When our legislators point their index finger at PERA, I challenge them to look at their remaining three fingers pointing right back at them.

New Mexico’s legislative history is reflecting decades of flip-flop legislation largely responsible for facilitating PERA’s pension challenges. Let the pension reform of SB 27 do its job without making more special exemptions and/or pension enhancements.

For decades legislative bills were enacted upon that made special benefit enhancements and special exemptions without researching actuarial financial impacts to the fund. For example, in 2003, there was a strategic introduction of bills, both in the House and Senate that intertwined double dipping along with an enhanced Legislative Pension plan bill (SB620).
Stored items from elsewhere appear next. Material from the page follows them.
(** [add_imported_lines_as_synthesis_model(filenames, input_elements)];
    [dialogs] holds, per file, what the periodic-table dialog returns if it
    is opened for that file. *)
Definition add_imported_lines_as_synthesis_model (files : list LineList)
    (merge_without_conflicts : bool) (input_elements : option (list (list string)))
    (dialogs : list (list string)) : M Session unit :=
  let! selected := import_from_filename files merge_without_conflicts in
  match selected with
  | None => ret tt
  | Some (_, filename_transitions) =>
      LineListManager.setdefault_spectral_models;;;
      match input_elements with
      | Some elems =>
          if bool_decide (length files = length elems) then
            for_each elems (λ elements_to_measure,
              if bool_decide (1 ≤ length elements_to_measure) then ret tt
              else raise AssertionError);;;
            for_each (zip filename_transitions elems)
              (λ p, append_synthesis_model p.1 p.2)
          else
            for_each (zip filename_transitions dialogs) (λ p,
              if bool_decide (length (unique_elements p.1) = 1)
              then append_synthesis_model p.1 (unique_elements p.1)
              else if bool_decide (length p.2 = 0) then ret tt
              else append_synthesis_model p.1 p.2)
      | None =>
          for_each (zip filename_transitions dialogs) (λ p,
            if bool_decide (length (unique_elements p.1) = 1)
            then append_synthesis_model p.1 (unique_elements p.1)
            else if bool_decide (length p.2 = 0) then ret tt
            else append_synthesis_model p.1 p.2)
      end;;;
      LineListManager.update_spectral_model_conflicts
  end.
The fiscal implications noted on the Fiscal Impact Report dated March 20, 2003, stated: “SB 620 represents a significant plan change to State Legislator Member Coverage Plan 1, and no actuarial study was requested for this change. The amount necessary to fund these benefits improvements unknown.”

Coincidentally, there was a companion bill, SB 621, which developed a funding stream for the enhanced legislative retirement plan from oil and gas tax revenues.

Then after the 2008 stock market crisis, New Mexico’s Legislators were calling PERA’s unfunded accrued actuarial liability a crisis to New Mexico’s taxpayers and demanded benefit reductions across the board.

In 2010 the Legislature deemed double dipping a liability to the PERA fund and put a stop to it. From 2011 to 2012 legislators threatened extreme measures of pension reform. The extent of these measures included changing the defined benefit program to a defined contribution program (401K) and the total elimination of a cost of living adjustment.

In 2013, the PERA Board recommended a plan to reduce and/or eliminate its unfunded accrued actuarial liability within a 30 year time frame. It developed a pension reform plan through shared sacrifices amongst the entire membership, which was known as Senate Bill 27.

This bill was touted as an all-encompassing sacrifice with no special exemptions. Besides faith in our market over long-term investments, the success of this reform hinged on four factors: members working longer before retiring, an increase in membership contributions, a delay in COLA eligibility after retirement and a one-third reduction within the COLA.

Now in 2015, only a year and a half after SB 27 was passed and signed into law by Gov. Susana Martinez, legislators are sponsoring bills that are contradictory to SB 27. Such bills include the encouragement of early retirements by making exemptions for return to work, otherwise known as “double dipping.”

These bills represent special interest entitlement by attempting to shift the liabilities throughout the other membership groups. Our legislators must realize that they are accountable to more than 80,000 public servants that realized pension reductions in 2013.

Opening the door to exemptions for certain membership groups brings question to fairness and equity amongst the 31 membership plans, and especially the single largest membership group of over 35,000 retirees.